91影视

The charge of particle in uniform electric field is\(q = 28\;{\rm{nC}}\)

The magnitude of uniform electric field is\(E = 4 \times {10^4}\;{\rm{V}}/{\rm{m}}\)

The distance moved by the electric charge is \(d = 0.450\;{\rm{m}}\)

The potential difference is calculated first then work done is calculated by multiplying electric charge in that potential difference.

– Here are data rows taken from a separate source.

Lemma sqlite_process_transaction_status
      (clk : Clock) (st : State) (cid sch : string) (amt : Q) :
  verify_ledger_integrity st = true ->
  SYSTEM_STATUS (fst (Sqlite.process_transaction clk st cid sch amt))
  = SYSTEM_STATUS st.
Proof.
  intros Hv. unfold Sqlite.process_transaction.
  destruct (status_is_active (SYSTEM_STATUS st)); [| reflexivity].
  rewrite Hv. cbn [negb].
  destruct (get_citizen_record st cid) as [row|]; [| reflexivity].
  destruct (Sqlite.citizen_has_prior_claim st cid); [reflexivity |].
  destruct (Sqlite.eligibility_gate row sch amt) as [[|] ?]; [| reflexivity].
  destruct (Sqlite.frequency_gate clk (Last_Claim_Date row)) as [[|] ?];
    [| reflexivity].
  pose proof (sqlite_budget_gate_state st amt) as Hb.
  destruct (Sqlite.budget_gate st amt) as [st1 [[|] ?]];
    cbn [negb fst] in *; now subst st1.
Qed.

Lemma verify_false_not_intact (st : State) :
  verify_ledger_integrity st = false <-> ~ chain_intact (fetch_ledger_rows st).
Proof.
  rewrite <- verify_ledger_integrity_iff.
  destruct (verify_ledger_integrity st); split; congruence.
Qed.

Lemma app_frozen_iff (clk : Clock) (st : State) (cid sch : string) (amt : Q) :
  SYSTEM_STATUS (fst (App.process_transaction clk st cid sch amt)) = FROZEN
  <-> SYSTEM_STATUS st = FROZEN
      \/ (SYSTEM_STATUS st = ACTIVE
          /\ ~ chain_intact (fetch_ledger_rows st)).
Proof.
  rewrite <- verify_false_not_intact.
  destruct (verify_ledger_integrity st) eqn:Hv.
  - split.
    + intros Hf. left.
      destruct (SYSTEM_STATUS st) eqn:Hs; try reflexivity; exfalso;
        apply (app_process_transaction_not_frozen clk st cid sch amt Hv);
        try exact Hf; rewrite Hs; discriminate.
    + intros [Hs | [_ Hc]]; [| discriminate].
      rewrite app_process_transaction_blocked by (rewrite Hs; discriminate).
      exact Hs.
  - unfold App.process_transaction. rewrite Hv.
    destruct (SYSTEM_STATUS st) eqn:Hs; cbn [status_is_active negb fst];
      rewrite ?Hs; cbn [SYSTEM_STATUS set_status];
      split; try tauto; try discriminate;
      intros [Hc | [Hc _]]; discriminate.
Qed.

The potential difference for the movement of electric charge is given below:

\(\Delta V = Ed\cos \theta \)

Here,\(\theta \)is the angle between electric field and movement of charge, its value is\(90^\circ \)because electric field is acting upward and electric charge is moving right.

Substitute all the values in the above equation.

\(\begin{aligned}\Delta V = \left( {4 \times {{10}^4}\;{\rm{V}}/{\rm{m}}} \right)\left( {0.450\;{\rm{m}}} \right)\left( {\cos 90^\circ } \right)\\\Delta V = 0\end{aligned}\)

The work done by the electric charge is given as:

\(W = q \cdot \Delta V\)

Substitute all the values in the above equation.

\(\begin{aligned}W = \left( {28\;{\rm{nC}}} \right)\left( 0 \right)\\W = 0\;{\rm{J}}\end{aligned}\)

Therefore, the work done by the electric charge is \(0\;{\rm{J}}\).